Однако говорили они все это незло, скорее добродушно, что очень удивило Курбатова. «Похоже, что и на эту землю когда-нибудь снизойдет великое примирение», — молвил он про себя, когда патруль развернулся и пошел в сторону центра станицы.
23
Трое суток группа маньчжурских стрелков скрывалась в подземелье, под руинами монастыря, в которое запел их отставной хорунжий. Вход он завалили так старательно, что через него протопали две волны брошенных на прочесывание местности красных, однако обнаружить пристанище диверсантов они так и не сумели.

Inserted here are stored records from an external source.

(* ===== verification/SymbolWriting.v ===== *)
(** * Writing nodes

    [writes sz m Nds]: the remangler's computation [m] writes what the demangler
    reads as the nodes [Nds], the last one first. The lemmas follow the shapes in
    which the handlers of the remangler are written: one thing after the other,
    an operator behind what it takes from the stack, and a node that may be
    replaced by a substitution. *)

From Stdlib Require Import String.
From S2P Require Import Prelude Nodes ManglingUtils Punycode IdentifierMangling Demangler Numbers IdentifierTokens IdentifierEncoding PunycodeRoundtrip IdentifierRoundtrip SubstitutionGroups MergingSpecs Simulation Remangler RemanglerSpecs IdentifierTheorems SymbolSimulation.

(** Entries of the substitution table that cannot be the entry of a larger node. *)
Definition small (sz : nat) (e : SubstitutionEntry) : Prop :=
  treatAsIdentifier e = true \/ (node_size (TheNode e) <= sz)%nat.

Definition writes (sz : nat) (m : RM unit) (Nds : list Node) : Prop :=
  forall pfx st v, Sim pfx st v ->
    exists st' v' new, m st = Ok (tt, st') /\ Sim pfx st' v' /\ v_stack v' = Nds ++ v_stack v
      /\ Substitutions st' = Substitutions st ++ new /\ Forall (small sz) new.

Lemma small_weaken sz sz' e : (sz <= sz')%nat -> small sz e -> small sz' e.
Proof. intros Hle [H|H]; [by left|right; lia]. Qed.

Lemma writes_weaken sz sz' m Nds : (sz <= sz')%nat -> writes sz m Nds -> writes sz' m Nds.
Proof.
  intros Hle Hm pfx st v Hsim. destruct (Hm pfx st v Hsim) as (st' & v' & new & ? & ? & ? & ? & Hnew).
  exists st', v', new. split_and!; try done. eapply Forall_impl; [|exact Hnew]. intros e. by apply small_weaken.
Qed.

Lemma writes_ret sz : writes sz (ret tt) [].
Proof. intros pfx st v Hsim. exists st, v, []. by rewrite app_nil_r. Qed.

Lemma writes_bind sz m1 m2 Nds1 Nds2 :
  writes sz m1 Nds1 -> writes sz m2 Nds2 -> writes sz (_ <- m1 ;; m2) (Nds2 ++ Nds1).
Proof.
  intros H1 H2 pfx st v Hsim. destruct (H1 pfx st v Hsim) as (st1 & v1 & new1 & E1 & Hs1 & Hv1 & Hn1 & Hf1).
  destruct (H2 pfx st1 v1 Hs1) as (st2 & v2 & new2 & E2 & Hs2 & Hv2 & Hn2 & Hf2).
  exists st2, v2, (new1 ++ new2). rewrite (bind_ok _ _ _ _ _ E1), Hv2, Hv1, Hn2, Hn1, !app_assoc.
  split_and!; try done. by apply Forall_app_2.
Qed.

Lemma writes_ext sz m m' Nds : (forall st, m st = m' st) -> writes sz m' Nds -> writes sz m Nds.
Proof.
  intros He Hm pfx st v Hsim. destruct (Hm pfx st v Hsim) as (st' & v' & new & H).
  exists st', v', new. by rewrite He.
Qed.

(** ** Operators *)

Definition stackView (stk : list Node) (v : view) : view := mkView stk (v_substs v) (v_words v).

(** The operator takes [Nds] from the stack and leaves [Nd]. *)
Definition pops (op : str) (Nds : list Node) (Nd : Node) : Prop :=
  forall v stk, v_stack v = Nds ++ stk -> reads op v Nd (stackView stk v).

(** It also makes [Nd] a substitution. *)
Definition popsAdding (op : str) (Nds : list Node) (Nd : Node) : Prop :=
  forall v stk, v_stack v = Nds ++ stk -> reads op v Nd (addView Nd (stackView stk v)).

Definition appends (w : RM unit) (op : str) : Prop := forall st, w st = Ok (tt, appended op st).

Lemma appends_put s : appends (put s) (lit s).
Proof. intros st. done. Qed.

Lemma appends_emit s : appends (emit s) s.
Proof. intros st. done. Qed.

Lemma appends_mangleIndex value : appends (mangleIndex value) (renderIndex value).
Proof. intros st. apply mangleIndex_appended. Qed.

Lemma appends_bind w w' op op' : appends w op -> appends w' op' -> appends (_ <- w ;; w') (op ++ op').
Proof. intros H H' st. by rewrite (bind_ok _ _ _ _ _ (H st)), H', appended_appended. Qed.

Lemma writes_op sz m w op Nds Nd :
  writes sz m Nds -> appends w op -> pops op Nds Nd -> writes sz (_ <- m ;; w) [Nd].
Proof.
  intros Hm Hw Hop pfx st v Hsim.
  destruct (Hm pfx st v Hsim) as (st1 & v1 & new & E1 & Hs1 & Hv1 & Hn1 & Hf1).
  exists (appended op st1), (pushView [Nd] (stackView (v_stack v) v1)), new.
  rewrite (bind_ok _ _ _ _ _ E1), Hw. split_and!; try done.
  apply Sim_put with v1; [done|by apply Hop|done|done].
Qed.

Lemma writes_constant sz w op Nd : appends w op -> pops op [] Nd -> writes sz w [Nd].
Proof.
  intros Hw Hop. apply (writes_ext _ _ (_ <- ret tt ;; w)); [done|].
  by eapply writes_op; [apply writes_ret| |].
Qed.

(** ** Substitutions *)

Lemma fresh_app e es es' : fresh e es -> fresh e es' -> fresh e (es ++ es').
Proof. apply Forall_app_2. Qed.

Lemma fresh_small n sz es :
  (sz < node_size n)%nat -> Forall (small sz) es -> Forall canonical es -> fresh (entryOf n false) es.
Proof.
  intros Hlt Hs Hc. apply Forall_forall. intros e He. pose proof (proj1 (Forall_forall _ _) Hs e He) as Hse.
  rewrite (proj1 (Forall_forall _ _) Hc e He). apply not_true_is_false. intros [Hb Heq]%entry_eqb_spec.
  destruct Hse as [Hse|Hse]; [congruence|]. cbn in Heq. subst n. lia.
Qed.

(** A node that may have been written before: if not, it is written by [m] and
    [w], and becomes a substitution. *)
Definition orSubstitution (n : Node) (m w : RM unit) : RM unit :=
  r <- trySubstitution n false ;;
  let '(found, entry) := r in
  if (found : bool) then ret tt else _ <- m ;; _ <- w ;; addSubstitution entry.

Lemma Sim_adding pfx st v op Nd v1 e :
  Sim pfx st v -> reads op v Nd (addView Nd v1) -> v_words v1 = v_words v -> v_substs v1 = v_substs v ->
  canonical e -> entryNode e = Nd ->
  Sim pfx (setSubstitutions (Substitutions st ++ [e]) (appended op st)) (pushView [Nd] (addView Nd v1)).
Proof.
  intros Hsim Hr Hw Hs Hc He. pose proof Hsim as [_ Hk Hss Hcan].
  eapply Sim_op; [done|done|done|done|..]; cbn.
  - rewrite Hw. by apply (knows_appended op).
  - by rewrite Hs, Hss, map_app, <-He.
  - by apply Forall_app_2; [|apply Forall_cons_2; [|apply Forall_nil_2]].
  - rewrite Hs, length_app. cbn. lia.
Qed.

Lemma writes_orSubstitution sz n m w op Nds :
  substOk n false -> writes sz m Nds -> (sz < node_size n)%nat -> appends w op ->
  popsAdding op Nds (mkNode K_Type NoPayload [n]) ->
  writes (node_size n) (orSubstitution n m w) [mkNode K_Type NoPayload [n]].
Proof.
  intros Hok Hm Hlt Hw Hop pfx st v Hsim. unfold orSubstitution.
  destruct (trySubstitution_spec pfx st v n false Hsim Hok) as [(st' & o & He & Hsim' & Hss)|[He Hfresh]].
  - exists st', (pushView [mkNode K_Type NoPayload [n]] v), []. rewrite (bind_ok _ _ _ _ _ He), app_nil_r.
    by split_and!.
  - rewrite (bind_ok _ _ _ _ _ He).
    destruct (Hm pfx st v Hsim) as (st1 & v1 & new & E1 & Hs1 & Hv1 & Hn1 & Hf1).
    assert (fresh (entryOf n false) (Substitutions st1)) as Hfresh1.
    { pose proof Hs1 as [_ _ _ Hcan]. rewrite Hn1 in *. apply Forall_app in Hcan as [_ Hcan].
      apply fresh_app; [done|]. by eapply fresh_small. }
    exists (setSubstitutions (Substitutions st1 ++ [entryOf n false]) (appended op st1)),
      (pushView [mkNode K_Type NoPayload [n]] (addView (mkNode K_Type NoPayload [n]) (stackView (v_stack v) v1))),
      (new ++ [entryOf n false]).
    rewrite (bind_ok _ _ _ _ _ E1), (bind_ok _ _ _ _ _ (Hw st1)), addSubstitution_fresh by done.
    split_and!; try done.
    + eapply Sim_adding; [done|by apply Hop|done|done|done|done].
    + cbn. by rewrite Hn1, app_assoc.
    + apply Forall_app_2; [|apply Forall_cons_2; [by right|apply Forall_nil_2]].
      eapply Forall_impl; [|exact Hf1]. intros e. apply small_weaken. lia.
Qed.

(** ** Identifiers *)

Lemma writes_identifier sz n text :
  payload n = TextPayload text -> validIdentifier text -> nominalShape n = true -> standardSubst n = None ->
  writes sz (mangleIdentifierNode n) [createNodeText K_Identifier text].
Proof.
  intros Hp Hv Hshape Hstd pfx st v Hsim.
  assert (substOk n true) as Hok.
  { split_and!; [done|unfold standardOk; by rewrite Hstd|done|by exists text]. }
  assert (entryNode (entryOf n true) = createNodeText K_Identifier text) as Hnode.
  { unfold entryNode, entryOf, nodeText. cbn. by rewrite Hp. }
  unfold mangleIdentifierNode, mangleIdentifierImpl.
  destruct (trySubstitution_spec pfx st v n true Hsim Hok) as [(st' & o & He & Hsim' & Hss)|[He Hfresh]].
  - exists st', (pushView [createNodeText K_Identifier text] v), []. rewrite (bind_ok _ _ _ _ _ He), app_nil_r.
    rewrite Hnode in Hsim'. by split_and!.
  - rewrite (bind_ok _ _ _ _ _ He).
    assert (getText n st = Ok (text, st)) as Ht by (unfold getText; by rewrite Hp).
    rewrite (bind_ok _ _ _ _ _ Ht). pose proof Hsim as [_ Hk Hsubsts Hcan].
    destruct (remangler_identifier text st (v_words v) Hv Hk) as (out & st1 & T' & Em & Hb & Hk1 & [= Hss Hmerging] & Hread).
    rewrite (bind_ok _ _ _ _ _ Em), addSubstitution_fresh by by rewrite Hss.
    eexists _, (pushView [_] (addView (createNodeText K_Identifier text) (wordsView T' v))), [entryOf n true].
    split; [done|]. split_and!; [|done|cbn; by rewrite Hss|by apply Forall_cons_2; [left|apply Forall_nil_2]].
    eapply Sim_op; [done|by apply (reads_identifier text out T' v)|done|done|done|..]; cbn.
    + by rewrite Hss, map_app, Hsubsts, <-Hnode.
    + rewrite Hss. by apply Forall_app_2; [|apply Forall_cons_2; [|apply Forall_nil_2]].
    + rewrite length_app. cbn. lia.
Qed.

На четвертые сутки, под вечер, Курбатов приказал разбросать завал и послал двоих бойцов разведать окрестности. Они вернулись через час, чтобы доложить, что ни в лесу, ни в ущелье засады нет. В станице солдат тоже вроде бы не наблюдается, если не считать учебной роты, располагавшейся на противоположной окраине, в двух бараках бывшего леспромхоза.
Курбатов выслушал их доклад молча. Он полулежал, прислонившись спиной к теплому осколку стены и подставив заросшее грязной щетиной лицо мягкому, замешанному на сосновом ветру, июньскому солнцу. Остальные бойцы группы точно так же отогревались под его ласковыми лучами, которые сейчас, после трех суток могильной сырости, казались особенно нежными и щедрыми. Не было только Власевича, который, не выдержав испытания этой медвежьей берлогой, вчера на рассвете, испросив разрешения у командира, отправился на вольную охоту.